EXERCISE DATA section start

(* ===== verification/Ring.v ===== *)
(** * Ring: bounded rings with free-running counters

    Shared by the receive and send rings of [UdpContext], the request queues of
    [RequestType] and the LRPC channels: an array whose length is a power of
    two, read and written at a counter masked with the length. *)
From S2P Require Import Prelude.

(** From position [tail] on the array holds [l]. *)
Record ring_holds {A} (buf : list A) (len tail : Z) (l : list A) : Prop := {
  rh_pos : 0 < len;
  rh_buf : length buf = Z.to_nat len;
  rh_len : Z.of_nat (length l) <= len;
  rh_at : forall k x, l !! k = Some x -> buf !! Z.to_nat ((tail + Z.of_nat k) mod len) = Some x
}.

(** The element at a masked 32-bit counter. *)
Lemma ring_index (k c : Z) : 0 <= k <= 32 -> Z.land (u32 c) (2 ^ k - 1) = c mod 2 ^ k.
Proof. intros Hk. rewrite land_mask by lia. by apply mod_u32. Qed.

Section ring.
Context {A : Type}.
Implicit Types (buf l : list A).

Lemma ring_empty buf len tail : 0 < len -> length buf = Z.to_nat len -> ring_holds buf len tail [].
Proof. intros Hl Hb. split; [done|done|simpl; lia|intros k x; by rewrite lookup_nil]. Qed.

Lemma ring_front buf len tail x l :
  ring_holds buf len tail (x :: l) -> buf !! Z.to_nat (tail mod len) = Some x.
Proof. intros Hr. rewrite <- (Z.add_0_r tail). by apply (rh_at _ _ _ _ Hr 0%nat). Qed.

Lemma ring_pop buf len tail x l :
  ring_holds buf len tail (x :: l) -> ring_holds buf len (tail + 1) l.
Proof.
  intros [Hp Hb Hl Ha]. split; [done|done|simpl in Hl; lia|].
  intros k y Hk. specialize (Ha (S k) y Hk).
  by replace (tail + 1 + Z.of_nat k) with (tail + Z.of_nat (S k)) by lia.
Qed.

Lemma ring_index_lt buf len c : 0 < len -> length buf = Z.to_nat len ->
  (Z.to_nat (c mod len) < length buf)%nat.
Proof. intros Hl Hb. pose proof (Z.mod_pos_bound c len). lia. Qed.

Lemma ring_push buf len tail l x :
  ring_holds buf len tail l -> Z.of_nat (length l) < len ->
  ring_holds (<[Z.to_nat ((tail + Z.of_nat (length l)) mod len) := x]> buf) len tail (l ++ [x]).
Proof.
  intros [Hp Hb Hl Ha] Hlt. split; [done|by rewrite length_insert|rewrite length_app; simpl; lia|].
  intros k y Hk. apply lookup_app_Some in Hk as [Hk|[Hge Hk]].
  - pose proof (lookup_lt_Some _ _ _ Hk) as Hlk. rewrite list_lookup_insert_ne; [by apply Ha|].
    intros Heq. apply Z2Nat.inj in Heq; [|apply Z.mod_pos_bound; lia..].
    assert (Hd : (Z.of_nat (length l) - Z.of_nat k) mod len = 0).
    { replace (Z.of_nat (length l) - Z.of_nat k)
        with ((tail + Z.of_nat (length l)) - (tail + Z.of_nat k)) by lia.
      rewrite Zminus_mod, Heq, Z.sub_diag. apply Z.mod_0_l. lia. }
    rewrite Z.mod_small in Hd by lia. lia.
  - assert (Hk0 : (k - length l)%nat = 0%nat) by (apply lookup_lt_Some in Hk; simpl in Hk; lia).
    rewrite Hk0 in Hk. injection Hk as <-. replace k with (length l) by lia.
    apply list_lookup_insert_eq. by eapply ring_index_lt.
Qed.

End ring.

EXERCISE DATA section end

PROBLEM DESCRIPTION: In your answer, include only the lines above starting at the line that holds "ring_holds buf len tail (x :: l) -> buf" and ending at the line that holds "(Z.to_nat (c mod len) < length buf)%nat.", copied exactly.

REPLY:
  ring_holds buf len tail (x :: l) -> buf !! Z.to_nat (tail mod len) = Some x.
Proof. intros Hr. rewrite <- (Z.add_0_r tail). by apply (rh_at _ _ _ _ Hr 0%nat). Qed.

Lemma ring_pop buf len tail x l :
  ring_holds buf len tail (x :: l) -> ring_holds buf len (tail + 1) l.
Proof.
  intros [Hp Hb Hl Ha]. split; [done|done|simpl in Hl; lia|].
  intros k y Hk. specialize (Ha (S k) y Hk).
  by replace (tail + 1 + Z.of_nat k) with (tail + Z.of_nat (S k)) by lia.
Qed.

Lemma ring_index_lt buf len c : 0 < len -> length buf = Z.to_nat len ->
  (Z.to_nat (c mod len) < length buf)%nat.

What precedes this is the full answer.